__BRIEF__
Tell me how many lines in the data include "Fixpoint", and keep the reply to that number.

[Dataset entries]
(** * craft_platforms._distro: distribution bases and their comparison

    A shallow embedding of [craft_platforms/_distro.py] together with the
    parts of the Python run time the module leans on ([str.split],
    [str.count], [str.partition], [repr], [int] and the rich comparison of
    tuples), followed by the properties of the module.

    Conventions.
    - A Python [str] is a [string]; every [ascii] stands for one code point
      below 256 (so [String.ltb] is Python's code-point order).
    - A Python [int] is a [Z].
    - A raised exception is the [Raise] branch of [Py.result].
    - [int] refuses a text of more than [Py.max_str_digits] digits, the
      default of the interpreter's limit on integer conversions. *)

From Stdlib Require Import ZArith NArith Ascii String List Bool Lia.
From stdpp Require Import base list strings.

(** ** The Python run time *)

Module Py.

Inductive exn : Type :=
| ValueError (msg : string)
| TypeError
| IndexError.

Inductive result (A : Type) : Type :=
| Ok (a : A)
| Raise (e : exn).
Arguments Ok {A} a.
Arguments Raise {A} e.

#[global] Instance result_ret : MRet result := fun A a => Ok a.
#[global] Instance result_bind : MBind result := fun A B k c =>
  match c with
  | Ok a => k a
  | Raise e => Raise e
  end.

Definition ord (c : ascii) : N := N_of_ascii c.

(** [Py_ISSPACE] of pyctype.h: tab, LF, VT, FF, CR and space. *)
Definition Py_ISSPACE (c : ascii) : bool :=
  ((9 <=? ord c) && (ord c <=? 13) || (ord c =? 32))%N.

(** [Py_UNICODE_ISSPACE] below 256: the above, the separators
    0x1c-0x1f, NEL (0x85) and the no-break space (0xa0). *)
Definition Py_UNICODE_ISSPACE (c : ascii) : bool :=
  (Py_ISSPACE c || (28 <=? ord c) && (ord c <=? 31)
   || (ord c =? 133) || (ord c =? 160))%N.

(** *** [int(str)] *)

(** [_PyUnicode_TransformDecimalAndSpaceToASCII]: code points below 127
    are kept, other white space becomes a space, and the text is cut
    after a question mark at the first other character (no code point
    from 127 to 255 is a decimal digit). *)
Fixpoint TransformDecimalAndSpaceToASCII (s : string) : string :=
  match s with
  | EmptyString => EmptyString
  | String c s' =>
      if (ord c <? 127)%N then String c (TransformDecimalAndSpaceToASCII s')
      else if Py_UNICODE_ISSPACE c
           then String " " (TransformDecimalAndSpaceToASCII s')
           else String "?" EmptyString
  end.

Fixpoint skip_space (s : string) : string :=
  match s with
  | EmptyString => EmptyString
  | String c s' => if Py_ISSPACE c then skip_space s' else s
  end.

__RESPONSE TO THIS EXERCISE__
2